:: Saved entries ::
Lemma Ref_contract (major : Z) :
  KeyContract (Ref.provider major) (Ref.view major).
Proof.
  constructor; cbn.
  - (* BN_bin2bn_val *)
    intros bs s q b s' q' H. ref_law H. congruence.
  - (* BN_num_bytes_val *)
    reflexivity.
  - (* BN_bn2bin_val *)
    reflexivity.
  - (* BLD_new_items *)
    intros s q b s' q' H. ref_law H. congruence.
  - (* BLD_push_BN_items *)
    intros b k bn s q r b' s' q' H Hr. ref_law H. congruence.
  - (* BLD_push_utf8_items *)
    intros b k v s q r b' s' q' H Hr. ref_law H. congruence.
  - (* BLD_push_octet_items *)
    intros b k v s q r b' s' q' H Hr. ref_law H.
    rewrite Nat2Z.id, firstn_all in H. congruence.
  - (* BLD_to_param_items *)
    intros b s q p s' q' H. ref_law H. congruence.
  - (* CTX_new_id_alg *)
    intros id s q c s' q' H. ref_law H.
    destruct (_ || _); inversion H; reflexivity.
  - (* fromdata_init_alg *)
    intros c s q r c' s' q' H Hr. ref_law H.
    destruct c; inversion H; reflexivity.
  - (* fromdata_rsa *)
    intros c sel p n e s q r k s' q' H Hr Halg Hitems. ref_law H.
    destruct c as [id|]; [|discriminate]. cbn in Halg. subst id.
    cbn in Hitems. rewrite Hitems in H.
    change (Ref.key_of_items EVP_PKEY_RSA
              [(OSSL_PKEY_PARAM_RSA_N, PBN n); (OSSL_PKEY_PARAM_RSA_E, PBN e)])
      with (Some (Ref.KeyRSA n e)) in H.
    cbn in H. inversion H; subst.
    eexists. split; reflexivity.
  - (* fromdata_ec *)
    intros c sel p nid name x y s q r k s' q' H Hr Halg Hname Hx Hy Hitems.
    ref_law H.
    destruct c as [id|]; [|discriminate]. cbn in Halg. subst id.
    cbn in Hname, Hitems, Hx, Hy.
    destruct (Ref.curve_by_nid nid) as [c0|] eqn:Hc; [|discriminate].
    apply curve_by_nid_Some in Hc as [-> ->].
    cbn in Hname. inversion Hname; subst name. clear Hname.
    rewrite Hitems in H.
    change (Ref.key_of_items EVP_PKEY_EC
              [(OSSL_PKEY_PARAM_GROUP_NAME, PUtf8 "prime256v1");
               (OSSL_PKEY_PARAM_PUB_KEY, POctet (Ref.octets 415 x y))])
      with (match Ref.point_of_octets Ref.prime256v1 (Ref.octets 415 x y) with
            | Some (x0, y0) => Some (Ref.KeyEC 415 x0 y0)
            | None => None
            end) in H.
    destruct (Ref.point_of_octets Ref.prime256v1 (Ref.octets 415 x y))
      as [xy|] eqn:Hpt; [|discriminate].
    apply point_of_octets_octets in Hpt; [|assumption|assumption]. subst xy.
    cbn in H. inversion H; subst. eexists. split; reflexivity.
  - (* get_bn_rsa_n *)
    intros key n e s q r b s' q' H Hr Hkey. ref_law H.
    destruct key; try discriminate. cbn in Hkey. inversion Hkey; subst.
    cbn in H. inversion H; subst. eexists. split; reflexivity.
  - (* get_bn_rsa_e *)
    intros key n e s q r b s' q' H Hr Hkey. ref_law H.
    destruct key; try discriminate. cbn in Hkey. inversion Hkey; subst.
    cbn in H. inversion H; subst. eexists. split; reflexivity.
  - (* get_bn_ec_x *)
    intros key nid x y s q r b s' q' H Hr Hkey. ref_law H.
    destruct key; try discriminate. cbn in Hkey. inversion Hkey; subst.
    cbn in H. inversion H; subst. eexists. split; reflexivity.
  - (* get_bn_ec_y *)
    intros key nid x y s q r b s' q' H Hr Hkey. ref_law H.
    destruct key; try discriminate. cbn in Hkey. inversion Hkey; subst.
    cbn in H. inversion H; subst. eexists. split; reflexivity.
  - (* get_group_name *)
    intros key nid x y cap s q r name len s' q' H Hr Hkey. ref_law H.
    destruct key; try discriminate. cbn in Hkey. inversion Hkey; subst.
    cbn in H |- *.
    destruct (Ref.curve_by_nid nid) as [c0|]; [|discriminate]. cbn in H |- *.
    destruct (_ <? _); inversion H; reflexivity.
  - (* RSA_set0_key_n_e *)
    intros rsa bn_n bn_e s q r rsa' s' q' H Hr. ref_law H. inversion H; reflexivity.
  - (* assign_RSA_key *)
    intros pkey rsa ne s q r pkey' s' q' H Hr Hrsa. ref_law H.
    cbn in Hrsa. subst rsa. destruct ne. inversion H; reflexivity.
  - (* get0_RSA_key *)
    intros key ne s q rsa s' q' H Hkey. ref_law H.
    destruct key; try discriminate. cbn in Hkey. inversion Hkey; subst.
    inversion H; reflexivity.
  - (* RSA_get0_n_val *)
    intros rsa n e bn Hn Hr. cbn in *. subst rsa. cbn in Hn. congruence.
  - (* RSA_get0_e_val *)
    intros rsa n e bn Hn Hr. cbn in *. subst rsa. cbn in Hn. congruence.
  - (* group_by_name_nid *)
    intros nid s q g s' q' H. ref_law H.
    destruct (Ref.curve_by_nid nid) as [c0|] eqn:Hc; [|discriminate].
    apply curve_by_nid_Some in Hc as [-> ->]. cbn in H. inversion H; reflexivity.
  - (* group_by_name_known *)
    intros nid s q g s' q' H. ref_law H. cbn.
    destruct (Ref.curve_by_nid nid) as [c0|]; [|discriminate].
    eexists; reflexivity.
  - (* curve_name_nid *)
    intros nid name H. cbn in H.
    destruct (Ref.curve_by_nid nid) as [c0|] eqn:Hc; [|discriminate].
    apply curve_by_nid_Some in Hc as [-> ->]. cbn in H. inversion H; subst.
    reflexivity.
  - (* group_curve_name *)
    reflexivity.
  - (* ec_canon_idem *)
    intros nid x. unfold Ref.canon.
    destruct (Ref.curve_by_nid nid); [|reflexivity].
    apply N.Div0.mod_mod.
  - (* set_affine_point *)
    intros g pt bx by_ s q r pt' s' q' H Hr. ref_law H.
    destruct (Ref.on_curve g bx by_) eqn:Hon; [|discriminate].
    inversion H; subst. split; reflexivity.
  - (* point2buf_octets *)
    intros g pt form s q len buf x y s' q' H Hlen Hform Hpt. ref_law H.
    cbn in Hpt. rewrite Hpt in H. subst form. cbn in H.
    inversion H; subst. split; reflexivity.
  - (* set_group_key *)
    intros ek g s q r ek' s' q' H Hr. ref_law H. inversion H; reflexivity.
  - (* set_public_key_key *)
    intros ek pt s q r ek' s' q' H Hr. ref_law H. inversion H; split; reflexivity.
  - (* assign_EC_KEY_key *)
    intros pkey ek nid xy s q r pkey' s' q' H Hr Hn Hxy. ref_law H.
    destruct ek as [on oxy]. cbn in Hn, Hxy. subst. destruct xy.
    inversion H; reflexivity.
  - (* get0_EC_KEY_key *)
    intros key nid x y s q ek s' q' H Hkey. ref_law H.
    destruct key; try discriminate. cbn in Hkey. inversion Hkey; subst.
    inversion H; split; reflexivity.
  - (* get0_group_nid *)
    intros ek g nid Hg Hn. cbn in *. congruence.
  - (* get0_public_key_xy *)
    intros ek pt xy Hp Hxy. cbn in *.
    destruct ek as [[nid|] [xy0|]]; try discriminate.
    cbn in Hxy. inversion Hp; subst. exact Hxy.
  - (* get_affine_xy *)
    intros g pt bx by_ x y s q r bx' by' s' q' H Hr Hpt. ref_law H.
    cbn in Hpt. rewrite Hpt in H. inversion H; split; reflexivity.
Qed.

:: TO DO ::
Check each line above for the word "form", and copy the lines where it appears.

:: TASK OUTPUT ::
    intros g pt form s q len buf x y s' q' H Hlen Hform Hpt. ref_law H.
    cbn in Hpt. rewrite Hpt in H. subst form. cbn in H.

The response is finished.